– А что, не нравятся? – интересуется мой собеседник.
– Дом жуткий, – невежливо отвечаю я. – Девушка супер. Собаки – вообще слов нет. Только вы во всем этом смотритесь как карандаш в заднице. То есть, очень неорганично. Зачем вам это все?
Гоша с Сергеем Павловичем переглядываются, и вдруг принимаются хохотать.
– А ты говоришь – врут! – резюмирует Сергей Павлович.
Отъезд из этих гостей я не забуду никогда.
«Внезапно» выясняется, что и Гоша, и Сережа успели довольно изрядно выпить.
Я порываюсь вызвать себе такси, но эту идею встречают дружным смехом.
– Поехали, – говорит Сергей Павлович, – заодно в город нас отвезешь. Ты ж трезвая?
На площадке перед домом стоит автомобиль-легенда 90-х – «Мерседес» 600.
Надо заметить, что я в этот период своей жизни езжу на «Жигулях» 6-ой модели. То есть, управлять ничем подобным не умею совершенно.
Товарищи вместе с шедевром Узиэля Галя усаживаются на заднее сидение. Настроение у них превосходное. Я с опаской залезаю на водительское место.
Мне неудобно, страшно и неуютно.
– Да не бойся ты! – ободряет меня Гоша. – Он же железный, чо ему будет…
Шедевр баварского автопрома урчит как крупная хищная кошка. Выбравшись на шоссе, я еду в крайнем правом ряду и в состоянии чрезвычайной настороженности.

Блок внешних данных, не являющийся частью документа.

(* ===== verification/Models.v ===== *)
(** The billing data model: enumerations, rows and the database they form.

    [src/app/models/reseller.py] declares the tables; a row is a record with
    the source's columns (the [created_at]/[updated_at] audit columns and the
    ORM relationship attributes excepted: a relationship is followed through
    its foreign key).  [constraints] collects the unique, check and
    integer-width constraints the tables declare, and [flush] is where the
    database enforces them. *)
From Stdlib Require Import ZArith Lia.
From stdpp Require Import base numbers list strings pretty.
From S2P Require Import Prelude.
#[local] Open Scope Z_scope.
#[local] Open Scope py_scope.

Set Warnings "-register-all".

(** * JSON values and dicts *)

Inductive json : Type :=
| JNull
| JBool (b : bool)
| JInt (n : Z)
| JStr (s : string)
| JList (l : list json)
| JObj (kv : list (string * json)).

(** A Python dict: insertion-ordered, one binding per key. *)
Abbreviation dict := (list (string * json)).

Fixpoint dict_get (k : string) (d : dict) : option json :=
  match d with
  | [] => None
  | (k', v) :: d' => if py_eq k k' then Some v else dict_get k d'
  end.
Fixpoint dict_set (k : string) (v : json) (d : dict) : dict :=
  match d with
  | [] => [(k, v)]
  | (k', v') :: d' =>
      if py_eq k k' then (k', v) :: d' else (k', v') :: dict_set k v d'
  end.
(** [key in d] and [d.pop(key, None)] *)
Definition dict_has (k : string) (d : dict) : bool :=
  match dict_get k d with Some _ => true | None => false end.
Definition dict_del (k : string) (d : dict) : dict :=
  List.filter (fun x => negb (py_eq x.1 k)) d.
(** [{**d, **e}] *)
Definition dict_merge (d e : dict) : dict :=
  fold_left (fun acc kv => dict_set kv.1 kv.2 acc) e d.

Definition jopt_str (o : option string) : json :=
  match o with Some s => JStr s | None => JNull end.
Definition jopt_int (o : option Z) : json :=
  match o with Some n => JInt n | None => JNull end.

(** * Enumerations *)

Inductive charge_preference : Type :=
| CP_CREDIT_FIRST
| CP_PAYMENT_FIRST.
#[export] Instance charge_preference_eq_dec : EqDecision charge_preference.
Proof. solve_decision. Defined.
Definition charge_preference_value (x : charge_preference) : string :=
  match x with
  | CP_CREDIT_FIRST => "credit_first"
  | CP_PAYMENT_FIRST => "payment_first"
  end.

Еду медленно. Настолько медленно, что, завидев крадущийся вдоль обочины лимузин, нас тормозит автоинспектор. Только тут я соображаю, что прав у меня нет.
– Где документы на машину? – спрашиваю я.
– А черт их знает, – слышится с заднего сидения.
Выбора у меня нет. Я выхожу из машины, и произношу следующие слова:
– Дяденька милиционер, простите меня. Я в безвыходном положении. Мы отмечали день учителя. У меня нет прав и документов, машина это не моя, а на заднем сидении – два нетрезвых мужика с пистолетом. Пожалуйста, можно я поеду домой?
Эту речь оба друга припоминали мне несколько лет.
Нас, конечно, отпустили. Инспектор поправил свое материальное положение, я впала в ярость, и оставшуюся часть пути проехала очень быстро…
Остановившись возле дома, я оставила своих жизнерадостных попутчиков на заднем сидении, сообщив, что с такими недоносками мне прежде встречаться не доводилось, и что вести себя подобным образом могут только асоциальные ублюдки. Вслед мне доносился счастливый смех…
Между тем днем и смертью Палыча пройдет больше 15 лет.
Все эти годы у меня будет человек, к которому можно приехать среди ночи, потому что все внезапно рухнуло, и, не стыдясь, не «держа фасон», неприлично в голос порыдать, рассказать все самое страшное, горькое и дерьмовое, не боясь «потерять лицо», получить рюмку ледяной водки из морозилки и неглупый совет о том, как жить дальше… Человек, с которым можно до слез хохотать над какой-нибудь неприличной ерундой и спорить, например, о Достоевском (да, в местах лишения свободы бывают библиотеки!).